EXERCISE DETAILS -> The word "pullRule" may appear in some lines of the data; copy every such line.

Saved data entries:
◇ ◇ ◇ ◇ ◇ ◇ ◇

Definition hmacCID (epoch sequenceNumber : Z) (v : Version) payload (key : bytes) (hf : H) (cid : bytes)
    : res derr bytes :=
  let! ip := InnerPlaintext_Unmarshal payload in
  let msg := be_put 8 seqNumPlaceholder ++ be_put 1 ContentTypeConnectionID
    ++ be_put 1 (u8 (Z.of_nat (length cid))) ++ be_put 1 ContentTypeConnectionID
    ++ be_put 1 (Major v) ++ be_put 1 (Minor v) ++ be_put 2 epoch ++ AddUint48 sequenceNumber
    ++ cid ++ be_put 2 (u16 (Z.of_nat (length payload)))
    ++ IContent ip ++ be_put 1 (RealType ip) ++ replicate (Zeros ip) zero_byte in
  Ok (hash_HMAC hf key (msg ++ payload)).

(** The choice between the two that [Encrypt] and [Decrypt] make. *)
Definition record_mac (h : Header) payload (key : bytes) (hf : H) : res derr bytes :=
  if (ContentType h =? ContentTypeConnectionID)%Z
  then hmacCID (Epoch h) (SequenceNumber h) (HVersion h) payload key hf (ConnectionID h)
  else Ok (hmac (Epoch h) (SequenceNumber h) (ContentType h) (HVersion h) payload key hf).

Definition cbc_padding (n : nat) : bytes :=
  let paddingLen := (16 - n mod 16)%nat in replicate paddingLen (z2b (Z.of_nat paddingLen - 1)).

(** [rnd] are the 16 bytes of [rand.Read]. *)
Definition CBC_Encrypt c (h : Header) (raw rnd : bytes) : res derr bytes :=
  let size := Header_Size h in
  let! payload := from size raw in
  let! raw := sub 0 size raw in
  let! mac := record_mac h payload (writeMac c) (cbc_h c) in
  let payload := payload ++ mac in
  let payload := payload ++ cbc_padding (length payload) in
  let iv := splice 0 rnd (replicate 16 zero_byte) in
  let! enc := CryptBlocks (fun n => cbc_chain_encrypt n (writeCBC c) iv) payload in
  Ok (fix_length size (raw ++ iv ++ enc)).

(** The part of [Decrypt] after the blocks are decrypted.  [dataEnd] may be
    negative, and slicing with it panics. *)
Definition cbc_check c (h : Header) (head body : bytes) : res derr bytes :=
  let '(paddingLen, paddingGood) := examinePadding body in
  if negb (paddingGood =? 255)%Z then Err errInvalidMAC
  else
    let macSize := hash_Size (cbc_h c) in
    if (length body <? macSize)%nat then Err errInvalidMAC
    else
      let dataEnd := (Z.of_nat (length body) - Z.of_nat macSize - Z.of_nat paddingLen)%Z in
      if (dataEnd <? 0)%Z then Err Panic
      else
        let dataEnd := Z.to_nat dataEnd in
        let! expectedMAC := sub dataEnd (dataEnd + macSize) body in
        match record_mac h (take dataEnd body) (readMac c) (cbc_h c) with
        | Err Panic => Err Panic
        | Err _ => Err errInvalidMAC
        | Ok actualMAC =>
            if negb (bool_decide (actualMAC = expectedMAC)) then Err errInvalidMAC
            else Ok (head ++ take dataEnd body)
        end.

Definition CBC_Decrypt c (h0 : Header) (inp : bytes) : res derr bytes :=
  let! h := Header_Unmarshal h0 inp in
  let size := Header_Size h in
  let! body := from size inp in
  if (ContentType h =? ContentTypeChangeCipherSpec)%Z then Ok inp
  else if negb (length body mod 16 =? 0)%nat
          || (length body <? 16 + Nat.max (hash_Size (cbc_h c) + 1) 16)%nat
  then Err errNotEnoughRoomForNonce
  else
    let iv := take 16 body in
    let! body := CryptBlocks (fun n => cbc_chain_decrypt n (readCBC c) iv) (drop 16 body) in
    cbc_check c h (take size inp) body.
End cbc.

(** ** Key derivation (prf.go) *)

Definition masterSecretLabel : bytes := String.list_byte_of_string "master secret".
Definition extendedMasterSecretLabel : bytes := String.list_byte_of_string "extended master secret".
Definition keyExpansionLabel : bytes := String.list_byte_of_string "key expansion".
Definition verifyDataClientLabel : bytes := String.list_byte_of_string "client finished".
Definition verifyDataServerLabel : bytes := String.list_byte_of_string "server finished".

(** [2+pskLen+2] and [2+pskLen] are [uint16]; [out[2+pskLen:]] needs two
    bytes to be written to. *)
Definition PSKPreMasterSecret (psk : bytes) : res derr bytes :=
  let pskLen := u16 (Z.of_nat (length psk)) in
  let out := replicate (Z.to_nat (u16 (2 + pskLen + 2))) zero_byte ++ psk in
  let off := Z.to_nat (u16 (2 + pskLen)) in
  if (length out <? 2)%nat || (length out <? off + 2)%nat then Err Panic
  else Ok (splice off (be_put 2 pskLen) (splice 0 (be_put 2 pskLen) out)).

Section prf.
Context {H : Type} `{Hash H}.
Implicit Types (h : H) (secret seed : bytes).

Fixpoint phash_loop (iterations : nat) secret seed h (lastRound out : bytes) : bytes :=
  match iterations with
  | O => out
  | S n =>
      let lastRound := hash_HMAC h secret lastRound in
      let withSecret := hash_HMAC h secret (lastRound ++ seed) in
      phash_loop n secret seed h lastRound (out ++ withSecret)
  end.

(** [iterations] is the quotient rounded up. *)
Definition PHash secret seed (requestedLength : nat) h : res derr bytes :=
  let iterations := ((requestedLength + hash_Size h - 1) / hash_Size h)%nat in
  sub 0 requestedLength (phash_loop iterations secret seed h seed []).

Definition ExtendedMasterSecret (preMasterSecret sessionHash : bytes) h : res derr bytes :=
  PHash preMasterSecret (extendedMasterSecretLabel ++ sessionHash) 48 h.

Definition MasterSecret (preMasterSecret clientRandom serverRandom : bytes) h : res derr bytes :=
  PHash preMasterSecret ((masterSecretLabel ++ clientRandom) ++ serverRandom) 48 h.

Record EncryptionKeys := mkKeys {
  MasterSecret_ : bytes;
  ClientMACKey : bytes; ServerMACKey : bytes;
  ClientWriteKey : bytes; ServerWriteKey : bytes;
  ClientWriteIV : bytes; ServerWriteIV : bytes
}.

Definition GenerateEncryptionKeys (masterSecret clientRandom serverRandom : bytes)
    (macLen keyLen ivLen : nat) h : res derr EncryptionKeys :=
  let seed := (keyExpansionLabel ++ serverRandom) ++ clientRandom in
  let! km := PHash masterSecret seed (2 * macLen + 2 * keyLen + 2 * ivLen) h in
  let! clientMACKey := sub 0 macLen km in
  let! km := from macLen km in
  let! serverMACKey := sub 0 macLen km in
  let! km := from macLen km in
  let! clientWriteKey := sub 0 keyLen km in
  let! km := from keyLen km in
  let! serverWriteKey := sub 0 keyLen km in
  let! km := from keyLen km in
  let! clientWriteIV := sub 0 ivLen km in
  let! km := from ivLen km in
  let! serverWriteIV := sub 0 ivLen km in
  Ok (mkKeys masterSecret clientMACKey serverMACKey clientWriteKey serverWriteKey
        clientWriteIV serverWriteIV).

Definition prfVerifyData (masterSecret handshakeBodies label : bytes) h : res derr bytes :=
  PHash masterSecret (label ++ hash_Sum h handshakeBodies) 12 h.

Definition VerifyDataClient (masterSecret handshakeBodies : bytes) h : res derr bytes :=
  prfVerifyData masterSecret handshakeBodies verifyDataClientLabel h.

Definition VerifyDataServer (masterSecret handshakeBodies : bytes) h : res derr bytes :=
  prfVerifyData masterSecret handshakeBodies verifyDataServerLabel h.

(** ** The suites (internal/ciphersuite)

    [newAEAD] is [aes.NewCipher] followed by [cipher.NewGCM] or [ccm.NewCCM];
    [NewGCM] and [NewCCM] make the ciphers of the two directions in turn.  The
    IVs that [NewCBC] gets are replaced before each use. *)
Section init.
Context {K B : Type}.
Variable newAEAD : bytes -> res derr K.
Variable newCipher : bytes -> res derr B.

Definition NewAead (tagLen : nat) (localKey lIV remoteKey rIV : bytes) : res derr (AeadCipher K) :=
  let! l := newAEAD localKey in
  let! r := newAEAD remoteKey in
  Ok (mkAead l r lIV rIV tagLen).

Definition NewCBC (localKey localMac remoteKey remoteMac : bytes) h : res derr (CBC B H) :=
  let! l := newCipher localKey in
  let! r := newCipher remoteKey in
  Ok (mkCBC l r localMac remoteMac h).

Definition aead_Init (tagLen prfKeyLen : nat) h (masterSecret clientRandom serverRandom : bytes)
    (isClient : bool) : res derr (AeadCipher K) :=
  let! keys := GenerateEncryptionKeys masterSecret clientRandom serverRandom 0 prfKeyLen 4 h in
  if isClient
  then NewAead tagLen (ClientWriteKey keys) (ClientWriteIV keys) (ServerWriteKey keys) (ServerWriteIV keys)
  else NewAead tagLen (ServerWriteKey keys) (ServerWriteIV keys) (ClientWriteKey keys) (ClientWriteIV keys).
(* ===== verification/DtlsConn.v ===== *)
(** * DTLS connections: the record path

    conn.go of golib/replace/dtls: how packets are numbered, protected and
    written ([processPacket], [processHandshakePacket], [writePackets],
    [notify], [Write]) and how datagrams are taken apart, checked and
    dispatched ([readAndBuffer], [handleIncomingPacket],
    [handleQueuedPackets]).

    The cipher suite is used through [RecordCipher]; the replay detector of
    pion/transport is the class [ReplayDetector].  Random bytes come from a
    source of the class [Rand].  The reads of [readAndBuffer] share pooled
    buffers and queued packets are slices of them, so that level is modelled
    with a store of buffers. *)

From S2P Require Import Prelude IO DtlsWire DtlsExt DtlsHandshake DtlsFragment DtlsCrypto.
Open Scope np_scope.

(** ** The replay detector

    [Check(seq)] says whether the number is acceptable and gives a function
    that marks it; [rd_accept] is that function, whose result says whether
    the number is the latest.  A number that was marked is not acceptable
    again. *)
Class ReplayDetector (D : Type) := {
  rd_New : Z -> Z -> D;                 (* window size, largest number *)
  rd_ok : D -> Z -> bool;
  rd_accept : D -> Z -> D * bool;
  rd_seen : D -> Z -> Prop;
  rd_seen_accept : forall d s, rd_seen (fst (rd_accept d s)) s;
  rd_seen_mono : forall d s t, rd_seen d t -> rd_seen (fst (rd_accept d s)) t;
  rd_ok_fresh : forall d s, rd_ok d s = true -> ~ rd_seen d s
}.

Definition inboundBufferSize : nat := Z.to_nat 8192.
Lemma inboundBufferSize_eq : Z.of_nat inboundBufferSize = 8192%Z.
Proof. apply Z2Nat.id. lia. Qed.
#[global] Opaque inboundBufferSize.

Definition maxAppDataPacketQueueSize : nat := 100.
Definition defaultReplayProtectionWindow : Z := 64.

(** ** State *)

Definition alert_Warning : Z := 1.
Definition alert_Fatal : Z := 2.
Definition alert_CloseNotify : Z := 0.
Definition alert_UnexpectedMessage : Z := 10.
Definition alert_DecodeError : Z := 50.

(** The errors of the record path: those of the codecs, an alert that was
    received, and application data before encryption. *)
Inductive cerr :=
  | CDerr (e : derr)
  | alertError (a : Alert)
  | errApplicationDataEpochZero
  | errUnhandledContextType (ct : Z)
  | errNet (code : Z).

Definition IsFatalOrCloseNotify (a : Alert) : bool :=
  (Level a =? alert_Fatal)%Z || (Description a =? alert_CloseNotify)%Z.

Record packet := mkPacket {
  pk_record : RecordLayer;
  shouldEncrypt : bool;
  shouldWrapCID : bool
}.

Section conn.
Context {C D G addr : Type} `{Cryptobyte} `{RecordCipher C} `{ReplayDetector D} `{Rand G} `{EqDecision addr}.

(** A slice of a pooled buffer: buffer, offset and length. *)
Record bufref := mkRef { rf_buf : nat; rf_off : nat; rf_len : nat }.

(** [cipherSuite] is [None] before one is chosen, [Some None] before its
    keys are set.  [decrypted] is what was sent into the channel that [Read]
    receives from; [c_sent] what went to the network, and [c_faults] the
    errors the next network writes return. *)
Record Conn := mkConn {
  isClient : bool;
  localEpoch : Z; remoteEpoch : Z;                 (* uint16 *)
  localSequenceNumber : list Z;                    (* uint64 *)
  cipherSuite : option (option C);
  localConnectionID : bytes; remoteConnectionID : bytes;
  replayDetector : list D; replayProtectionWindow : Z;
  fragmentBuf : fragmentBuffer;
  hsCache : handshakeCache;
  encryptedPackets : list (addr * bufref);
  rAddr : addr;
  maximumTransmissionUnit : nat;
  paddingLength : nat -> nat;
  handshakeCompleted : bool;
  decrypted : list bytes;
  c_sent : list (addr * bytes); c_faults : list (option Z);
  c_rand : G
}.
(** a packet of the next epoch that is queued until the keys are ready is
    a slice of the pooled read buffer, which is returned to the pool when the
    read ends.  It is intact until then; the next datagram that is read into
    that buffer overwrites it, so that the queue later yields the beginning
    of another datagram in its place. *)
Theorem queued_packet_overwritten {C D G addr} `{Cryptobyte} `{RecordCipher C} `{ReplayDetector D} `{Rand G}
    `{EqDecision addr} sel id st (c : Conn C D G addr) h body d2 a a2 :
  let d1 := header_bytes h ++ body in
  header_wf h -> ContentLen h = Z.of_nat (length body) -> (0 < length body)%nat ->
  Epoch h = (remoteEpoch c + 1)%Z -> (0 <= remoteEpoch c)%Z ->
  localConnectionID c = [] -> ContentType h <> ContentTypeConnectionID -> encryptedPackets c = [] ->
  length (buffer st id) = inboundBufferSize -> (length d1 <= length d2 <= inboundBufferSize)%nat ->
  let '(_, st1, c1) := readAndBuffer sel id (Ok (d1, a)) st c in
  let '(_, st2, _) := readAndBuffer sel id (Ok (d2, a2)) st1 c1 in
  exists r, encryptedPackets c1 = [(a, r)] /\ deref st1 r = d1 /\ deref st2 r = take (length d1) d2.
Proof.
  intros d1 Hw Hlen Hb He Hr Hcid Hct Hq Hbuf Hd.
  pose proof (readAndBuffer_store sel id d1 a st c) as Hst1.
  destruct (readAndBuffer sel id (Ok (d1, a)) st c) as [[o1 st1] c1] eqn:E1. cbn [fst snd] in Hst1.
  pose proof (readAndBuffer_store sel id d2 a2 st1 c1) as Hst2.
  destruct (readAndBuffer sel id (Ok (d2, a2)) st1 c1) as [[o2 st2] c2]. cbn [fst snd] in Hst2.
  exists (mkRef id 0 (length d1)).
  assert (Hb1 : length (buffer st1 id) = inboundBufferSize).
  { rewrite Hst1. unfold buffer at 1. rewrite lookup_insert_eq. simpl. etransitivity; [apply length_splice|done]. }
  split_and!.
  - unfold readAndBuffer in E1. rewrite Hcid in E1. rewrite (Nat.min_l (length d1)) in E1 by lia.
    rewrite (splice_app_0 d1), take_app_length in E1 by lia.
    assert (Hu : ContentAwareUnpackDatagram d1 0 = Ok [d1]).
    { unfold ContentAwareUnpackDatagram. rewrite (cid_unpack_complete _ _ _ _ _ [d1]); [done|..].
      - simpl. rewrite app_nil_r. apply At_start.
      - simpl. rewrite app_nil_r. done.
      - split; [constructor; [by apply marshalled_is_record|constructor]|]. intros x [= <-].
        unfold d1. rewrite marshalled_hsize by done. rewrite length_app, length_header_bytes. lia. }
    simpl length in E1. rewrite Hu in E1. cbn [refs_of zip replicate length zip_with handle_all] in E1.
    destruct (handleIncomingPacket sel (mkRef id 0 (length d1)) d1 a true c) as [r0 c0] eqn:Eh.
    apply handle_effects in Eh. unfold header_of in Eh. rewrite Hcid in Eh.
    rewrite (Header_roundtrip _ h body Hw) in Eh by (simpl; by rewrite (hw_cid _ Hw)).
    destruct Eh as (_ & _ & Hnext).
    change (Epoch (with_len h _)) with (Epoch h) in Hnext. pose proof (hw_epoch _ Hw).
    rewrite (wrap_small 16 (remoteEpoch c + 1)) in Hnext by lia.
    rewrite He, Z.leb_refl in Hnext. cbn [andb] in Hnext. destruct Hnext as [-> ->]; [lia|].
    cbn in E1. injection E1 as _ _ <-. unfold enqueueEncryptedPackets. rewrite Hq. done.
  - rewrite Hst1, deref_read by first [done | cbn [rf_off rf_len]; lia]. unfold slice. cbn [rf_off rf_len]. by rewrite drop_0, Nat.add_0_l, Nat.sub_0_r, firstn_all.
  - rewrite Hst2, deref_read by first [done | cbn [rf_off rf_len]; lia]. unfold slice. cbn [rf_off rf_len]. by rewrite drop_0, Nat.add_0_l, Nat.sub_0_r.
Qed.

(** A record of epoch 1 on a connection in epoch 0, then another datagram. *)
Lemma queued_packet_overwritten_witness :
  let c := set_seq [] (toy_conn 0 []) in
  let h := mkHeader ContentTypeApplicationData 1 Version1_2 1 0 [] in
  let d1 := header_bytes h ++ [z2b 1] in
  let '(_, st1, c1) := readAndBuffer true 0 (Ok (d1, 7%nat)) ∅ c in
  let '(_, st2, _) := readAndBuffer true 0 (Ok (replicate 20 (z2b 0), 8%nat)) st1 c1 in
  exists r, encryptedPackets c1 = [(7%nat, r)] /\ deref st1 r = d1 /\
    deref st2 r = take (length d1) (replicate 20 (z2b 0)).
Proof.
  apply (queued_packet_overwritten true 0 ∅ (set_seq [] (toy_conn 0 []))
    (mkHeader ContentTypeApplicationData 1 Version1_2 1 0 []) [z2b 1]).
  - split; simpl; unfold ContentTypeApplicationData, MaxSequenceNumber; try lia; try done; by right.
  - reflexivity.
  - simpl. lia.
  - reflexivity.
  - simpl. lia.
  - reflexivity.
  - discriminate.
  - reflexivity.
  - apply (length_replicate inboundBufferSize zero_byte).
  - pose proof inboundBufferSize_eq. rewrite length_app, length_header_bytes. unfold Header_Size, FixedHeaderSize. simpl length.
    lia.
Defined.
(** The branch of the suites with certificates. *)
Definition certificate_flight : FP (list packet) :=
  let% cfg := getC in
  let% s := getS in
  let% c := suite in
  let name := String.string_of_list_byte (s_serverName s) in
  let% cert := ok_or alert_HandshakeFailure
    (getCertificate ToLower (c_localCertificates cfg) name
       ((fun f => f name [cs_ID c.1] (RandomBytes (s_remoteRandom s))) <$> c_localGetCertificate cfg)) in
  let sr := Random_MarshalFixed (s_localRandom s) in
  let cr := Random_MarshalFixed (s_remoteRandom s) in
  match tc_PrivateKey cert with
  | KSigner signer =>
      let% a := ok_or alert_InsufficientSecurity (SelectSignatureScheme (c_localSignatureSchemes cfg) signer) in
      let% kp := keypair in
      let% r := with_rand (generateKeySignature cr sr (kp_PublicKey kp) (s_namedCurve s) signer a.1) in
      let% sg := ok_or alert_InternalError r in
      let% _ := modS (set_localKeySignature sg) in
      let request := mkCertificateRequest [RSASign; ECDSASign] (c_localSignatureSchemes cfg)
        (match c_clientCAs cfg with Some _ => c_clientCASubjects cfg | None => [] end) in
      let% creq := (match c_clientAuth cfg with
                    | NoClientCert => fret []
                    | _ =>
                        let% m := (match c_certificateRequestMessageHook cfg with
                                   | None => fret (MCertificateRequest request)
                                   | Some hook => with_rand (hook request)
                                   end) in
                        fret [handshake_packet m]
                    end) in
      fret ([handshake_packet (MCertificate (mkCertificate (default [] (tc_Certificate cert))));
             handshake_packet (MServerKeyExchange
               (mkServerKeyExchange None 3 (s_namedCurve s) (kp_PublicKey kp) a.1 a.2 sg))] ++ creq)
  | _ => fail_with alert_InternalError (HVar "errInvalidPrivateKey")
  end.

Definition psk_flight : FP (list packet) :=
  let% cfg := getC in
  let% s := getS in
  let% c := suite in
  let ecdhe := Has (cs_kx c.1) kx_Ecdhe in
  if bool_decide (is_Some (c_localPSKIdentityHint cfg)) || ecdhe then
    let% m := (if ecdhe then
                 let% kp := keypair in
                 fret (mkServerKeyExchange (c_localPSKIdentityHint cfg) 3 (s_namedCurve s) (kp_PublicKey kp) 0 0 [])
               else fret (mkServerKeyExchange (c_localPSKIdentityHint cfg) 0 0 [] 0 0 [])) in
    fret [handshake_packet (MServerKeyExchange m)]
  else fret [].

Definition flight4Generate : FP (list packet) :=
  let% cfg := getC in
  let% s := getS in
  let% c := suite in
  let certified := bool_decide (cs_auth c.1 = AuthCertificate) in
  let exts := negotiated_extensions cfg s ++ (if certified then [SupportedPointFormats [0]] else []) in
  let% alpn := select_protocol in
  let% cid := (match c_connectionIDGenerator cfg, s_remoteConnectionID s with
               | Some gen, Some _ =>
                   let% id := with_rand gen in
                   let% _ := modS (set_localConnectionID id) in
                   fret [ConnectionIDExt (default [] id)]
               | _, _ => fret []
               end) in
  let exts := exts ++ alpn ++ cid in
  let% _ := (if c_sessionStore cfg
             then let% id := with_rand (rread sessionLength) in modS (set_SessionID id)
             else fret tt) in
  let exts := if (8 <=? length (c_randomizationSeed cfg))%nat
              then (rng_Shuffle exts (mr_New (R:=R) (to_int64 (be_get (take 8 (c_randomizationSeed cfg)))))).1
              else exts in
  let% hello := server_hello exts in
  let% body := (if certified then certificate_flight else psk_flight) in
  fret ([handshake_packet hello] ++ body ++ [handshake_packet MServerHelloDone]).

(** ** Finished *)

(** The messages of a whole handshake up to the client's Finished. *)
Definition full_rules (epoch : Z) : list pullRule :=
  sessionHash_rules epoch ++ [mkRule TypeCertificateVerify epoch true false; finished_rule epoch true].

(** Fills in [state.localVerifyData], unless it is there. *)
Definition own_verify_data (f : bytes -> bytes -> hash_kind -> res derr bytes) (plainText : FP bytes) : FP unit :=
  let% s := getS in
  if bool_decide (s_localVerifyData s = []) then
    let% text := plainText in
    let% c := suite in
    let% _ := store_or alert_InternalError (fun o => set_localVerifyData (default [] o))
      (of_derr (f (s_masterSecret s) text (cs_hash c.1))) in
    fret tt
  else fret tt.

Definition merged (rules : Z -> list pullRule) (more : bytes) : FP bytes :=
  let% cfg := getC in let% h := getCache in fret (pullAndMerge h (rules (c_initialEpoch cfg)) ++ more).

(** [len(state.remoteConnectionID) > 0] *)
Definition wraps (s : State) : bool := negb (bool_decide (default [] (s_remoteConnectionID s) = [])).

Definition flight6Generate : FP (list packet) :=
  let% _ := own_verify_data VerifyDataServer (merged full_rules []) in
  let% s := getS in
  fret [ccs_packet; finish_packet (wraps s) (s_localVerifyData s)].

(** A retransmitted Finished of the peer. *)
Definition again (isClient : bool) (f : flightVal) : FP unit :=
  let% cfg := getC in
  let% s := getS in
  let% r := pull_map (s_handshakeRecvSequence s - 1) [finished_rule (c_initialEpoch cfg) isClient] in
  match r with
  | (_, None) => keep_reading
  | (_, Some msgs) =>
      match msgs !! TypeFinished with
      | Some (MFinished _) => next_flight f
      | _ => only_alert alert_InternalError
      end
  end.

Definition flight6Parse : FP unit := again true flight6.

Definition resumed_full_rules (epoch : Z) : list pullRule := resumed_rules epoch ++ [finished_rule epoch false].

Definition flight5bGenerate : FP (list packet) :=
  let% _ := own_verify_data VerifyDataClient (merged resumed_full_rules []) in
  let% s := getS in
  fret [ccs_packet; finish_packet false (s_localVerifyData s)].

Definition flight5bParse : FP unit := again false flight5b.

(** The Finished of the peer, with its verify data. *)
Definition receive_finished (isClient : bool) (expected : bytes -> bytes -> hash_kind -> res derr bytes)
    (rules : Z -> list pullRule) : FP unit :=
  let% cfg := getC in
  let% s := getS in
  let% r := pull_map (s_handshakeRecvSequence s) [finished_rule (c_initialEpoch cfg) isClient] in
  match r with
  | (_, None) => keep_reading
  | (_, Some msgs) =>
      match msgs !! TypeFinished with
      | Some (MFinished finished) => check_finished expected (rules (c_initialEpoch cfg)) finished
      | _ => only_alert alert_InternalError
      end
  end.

◇ ◇ ◇ ◇ ◇ ◇ ◇

RESPONSE TO THIS TASK ->
Definition full_rules (epoch : Z) : list pullRule :=
Definition merged (rules : Z -> list pullRule) (more : bytes) : FP bytes :=
Definition resumed_full_rules (epoch : Z) : list pullRule := resumed_rules epoch ++ [finished_rule epoch false].
    (rules : Z -> list pullRule) : FP unit :=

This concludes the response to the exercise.